■ Source material
+ + + + +

(** X3: while [LargestDist2] is the sentinel the sorter holds every pair
    it was handed; once it is a number [L], the sorter holds more than
    [K] ids and, of the ids handed to it, exactly those whose key is at
    most [L]. *)
Theorem SortPoints_holds_all_within_largest f K V :
  (0 <= K < size_t_max)%Z ->
  (Z.of_nat (length V) < size_t_max)%Z ->
  let s := insert_all f V (New K) in
  (GetLargestDist2 s = SVTK_DOUBLE_MAX ->
     Permutation (flat (dist2ToIds s)) V) /\
  (forall L, GetLargestDist2 s = Fin L ->
     (K < Z.of_nat (length (flat (dist2ToIds s))))%Z /\
     forall id, In id V -> (In id (flat (dist2ToIds s)) <-> f id <= L)).
Proof.
  intros HK HV s.
  pose proof (holds_from_New f K V HK HV) as Hh. fold s in Hh.
  unfold GetLargestDist2. split.
  - intros E. rewrite (holds_all _ _ _ _ Hh E). apply group_flat.
  - intros L E.
    destruct (holds_cut_bound f K V s L Hh E) as [Hc Hb].
    split; [exact Hc|]. intros id Hid. split; [apply Hb|].
    intros Hle.
    destruct (holds_prefix _ _ _ _ Hh) as (rest & Ep).
    apply (Permutation_in _ (Permutation_sym (group_flat f V))) in Hid.
    rewrite Ep, flat_app in Hid. apply in_app_or in Hid.
    destruct Hid as [Hid|Hid]; [exact Hid|exfalso].
    destruct (holds_cut _ _ _ _ Hh L E) as (_ & ids & El).
    unfold flat in Hid. apply in_concat in Hid.
    destruct Hid as (l & Hl & Hin). apply in_map_iff in Hl.
    destruct Hl as ([k ids'] & <- & He). cbn [snd] in Hin.
    pose proof (group_keyed f V k ids' id) as Hkey.
    rewrite Ep in Hkey.
    specialize (Hkey (in_or_app _ _ _ (or_intror He)) Hin).
    pose proof (group_sorted f V) as Hs. rewrite Ep in Hs.
    pose proof (last_entry_split _ _ El) as Em.
    rewrite Em, <- app_assoc in Hs. apply keys_sorted_app_r in Hs.
    cbn [app] in Hs. pose proof (keys_sorted_head _ _ _ Hs) as Hh'.
    rewrite Forall_forall in Hh'. specialize (Hh' _ He). cbn [fst] in Hh'.
    lra.
Qed.

Lemma SortPoints_holds_all_within_largest_witness :
  let f := fun id => inject_Z (Z.abs (id - 3)) in
  let s := insert_all f [0; 5; 1; 3; 4]%Z (New 2) in
  (GetLargestDist2 s = SVTK_DOUBLE_MAX ->
     Permutation (flat (dist2ToIds s)) [0; 5; 1; 3; 4]%Z) /\
  (forall L, GetLargestDist2 s = Fin L ->
     (2 < Z.of_nat (length (flat (dist2ToIds s))))%Z /\
     forall id, In id [0; 5; 1; 3; 4]%Z ->
                (In id (flat (dist2ToIds s)) <-> f id <= L)).
Proof.
  apply (SortPoints_holds_all_within_largest
           (fun id => inject_Z (Z.abs (id - 3))) 2 [0; 5; 1; 3; 4]%Z).
  - vm_compute. split; [discriminate|reflexivity].
  - vm_compute. reflexivity.
Defined.

End SorterExport.

(** ** The root box of [InitPointInsertion] *)

Lemma copy_loop_max b0 b1 b2 b3 b4 b5 :
  exists M,
    fold_left (init_copy_step [b0; b1; b2; b3; b4; b5]) axes
      (repeat 0 6, repeat 0 3, 0)
    = ([b0; b1; b2; b3; b4; b5], [b1 - b0; b3 - b2; b5 - b4], M) /\
    0 <= M /\ b1 - b0 <= M /\ b3 - b2 <= M /\ b5 - b4 <= M /\
    (M == 0 \/ M == b1 - b0 \/ M == b3 - b2 \/ M == b5 - b4).
Proof.
  eexists. split; [cbn; reflexivity|].
  destruct (Qltb 0 (b1 - b0)) eqn:E1;
    [apply Qltb_lt in E1|apply Qltb_nlt in E1];
    (destruct (Qltb _ (b3 - b2)) eqn:E2;
     [apply Qltb_lt in E2|apply Qltb_nlt in E2]);
    (destruct (Qltb _ (b5 - b4)) eqn:E3;
     [apply Qltb_lt in E3|apply Qltb_nlt in E3]);
    (split; [lra|]); (split; [lra|]); (split; [lra|]); (split; [lra|]).
  all: try (left; reflexivity).
  all: try (right; left; reflexivity).
  all: try (right; right; left; reflexivity).
  all: try (right; right; right; reflexivity).
Qed.

(** The box handed to [SetBounds], axis by axis: [M] is the largest
    extent of the given bounds, or 0 when none is positive. *)
Lemma init_root_box_formula cubic b0 b1 b2 b3 b4 b5 i :
  (i < 3)%nat ->
  let bounds := [b0; b1; b2; b3; b4; b5] in
  let lo := array_get bounds (2 * i) in
  let hi := array_get bounds (2 * i + 1) in
  let r := init_root_box cubic bounds in
  exists M,
    snd (init_adjusted cubic bounds) = M /\
    0 <= M /\ b1 - b0 <= M /\ b3 - b2 <= M /\ b5 - b4 <= M /\
    (M == 0 \/ M == b1 - b0 \/ M == b3 - b2 \/ M == b5 - b4) /\
    (cubic = true ->
       array_get r (2 * i)
       == lo - (1 # 2) * (M - (hi - lo)) - M * (1 # 100000) /\
       array_get r (2 * i + 1) == hi + (1 # 2) * (M - (hi - lo))) /\
    (cubic = false ->
       array_get r (2 * i)
       == (if Qltb (hi - lo) (M * (1 # 10)) then hi - M * (1 # 10)
           else lo - M * (1 # 100000)) /\
       array_get r (2 * i + 1)
       == (if Qltb (hi - lo) (M * (1 # 10)) then lo + M * (1 # 10)
           else hi)).
Proof.
  intros Hi bounds lo hi r.
  destruct (copy_loop_max b0 b1 b2 b3 b4 b5)
    as (M & HM & M0 & M1 & M2 & M3 & Mor).
  exists M. subst r bounds. unfold init_root_box, init_adjusted.
  rewrite HM. unfold fudge_ratio, slab_ratio.
  set (bounds := [b0; b1; b2; b3; b4; b5]) in *.
  set (dd := [b1 - b0; b3 - b2; b5 - b4]) in *.
  assert (Hdd : array_get dd i = hi - lo).
  { assert (Hi' : i = 0%nat \/ i = 1%nat \/ i = 2%nat) by lia.
    destruct Hi' as [-> | [-> | ->]]; reflexivity. }
  destruct cubic.
  - pose proof (cube_loop_axis M bounds dd i eq_refl eq_refl Hi) as C.
    destruct (fold_left (init_cube_step M) axes (bounds, dd)) as [t' dd'].
    cbn [fst snd] in C. destruct C as (Lt & Ld & C0 & C1 & Cd).
    pose proof (fix_loop_axis dd' (M * (1 # 10)) (M * (1 # 100000)) t' i
                  Lt Ld Hi) as F.
    cbn [snd]. split; [reflexivity|].
    do 5 (split; [assumption|]).
    split; [|intros; discriminate]. intros _.
    destruct F as [-> ->]. rewrite Cd, C0, C1, Hdd. fold lo hi.
    destruct (Qeqb (hi - lo) M) eqn:E;
      [apply Qeqb_eq in E|]; qcases; split; lra.
  - pose proof (fix_loop_axis dd (M * (1 # 10)) (M * (1 # 100000)) bounds i
                  eq_refl eq_refl Hi) as F.
    cbn [snd]. split; [reflexivity|].
    do 5 (split; [assumption|]).
    split; [intros; discriminate|]. intros _.
    destruct F as [-> ->]. rewrite Hdd. fold lo hi.
    split; reflexivity.
Qed.

Lemma new_root_coords b i :
  (i < 3)%nat ->
  coord (MinBounds (NewNodeWithBounds b)) i = array_get b (2 * i) /\
  coord (MaxBounds (NewNodeWithBounds b)) i = array_get b (2 * i + 1).
Proof.
  intros Hi. assert (Hi' : i = 0%nat \/ i = 1%nat \/ i = 2%nat) by lia.
  destruct Hi' as [-> | [-> | ->]]; split; reflexivity.
Qed.

Lemma InitPointInsertion_root l pts bounds :
  InitPointInsertion l (Some pts) bounds
  = ({| FudgeFactor :=
          snd (init_adjusted (BuildCubicOctree l) bounds) * fudge_ratio;
        OctreeMaxDimSize := snd (init_adjusted (BuildCubicOctree l) bounds);
        BuildCubicOctree := BuildCubicOctree l;
        MaxPointsPerLeaf := MaxPointsPerLeaf l;
        InsertTolerance2 := Tolerance l * Tolerance l;
        Tolerance := Tolerance l;
        LocatorPoints := Some pts;
        OctreeRootNode :=
          Some (NewNodeWithBounds
                  (init_root_box (BuildCubicOctree l) bounds)) |}, 1%Z).
Proof.
  unfold InitPointInsertion. cbn [BuildCubicOctree FreeSearchStructure
    MaxPointsPerLeaf Tolerance].
  destruct (init_adjusted (BuildCubicOctree l) bounds) as [[t dd] M].
  reflexivity.
Qed.

(** X4: when some extent of the given bounds is positive,
    [InitPointInsertion] returns 1 and sets up an empty leaf as the root
    whose box contains, in the half-open sense of [ContainsPoint], every
    point that lies within the given bounds, the points on the lower
    faces included. *)
Theorem InitPointInsertion_root_holds_bounds l pts b0 b1 b2 b3 b4 b5 p :
  in_closed (b0, b2, b4) (b1, b3, b5) p = true ->
  b0 < b1 \/ b2 < b3 \/ b4 < b5 ->
  let r := InitPointInsertion l (Some pts) [b0; b1; b2; b3; b4; b5] in
  exists root,
    snd r = 1%Z /\
    OctreeRootNode (fst r) = Some root /\
    LocatorPoints (fst r) = Some pts /\
    NumberOfPoints root = 0%Z /\ IsLeaf root = true /\
    ContainsPoint root p = true.
Proof.
  intros Hp Hpos r. subst r. rewrite InitPointInsertion_root. cbn [fst snd
    OctreeRootNode LocatorPoints].
  eexists. split; [reflexivity|]. split; [reflexivity|].
  split; [reflexivity|]. split; [reflexivity|]. split; [reflexivity|].
  unfold ContainsPoint. apply in_half_open_axes. intros a Ha.
  apply in_closed_iff in Hp. cbn [coord] in Hp.
  destruct Hp as (P0 & P1 & P2).
  destruct (new_root_coords
              (init_root_box (BuildCubicOctree l) [b0; b1; b2; b3; b4; b5])
              a Ha) as [-> ->].
  destruct (init_root_box_formula (BuildCubicOctree l) b0 b1 b2 b3 b4 b5 a Ha)
    as (M & _ & M0 & M1 & M2 & M3 & _ & Hc & Hn).
  assert (HM : 0 < M) by (destruct Hpos as [H|[H|H]]; lra).
  assert (Ha' : a = 0%nat \/ a = 1%nat \/ a = 2%nat) by lia.
  destruct (BuildCubicOctree l).
  - destruct (Hc eq_refl) as [-> ->].
    destruct Ha' as [-> | [-> | ->]]; cbn [array_get nth Nat.mul Nat.add];
      lra.
  - destruct (Hn eq_refl) as [-> ->].
    destruct Ha' as [-> | [-> | ->]]; cbn [array_get nth Nat.mul Nat.add];
      qcases; lra.
Qed.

+ + + + +

■ Task prompt
Find how many lines of the listing include the word "given" and answer with that count by itself.

■ Result of this exercise
3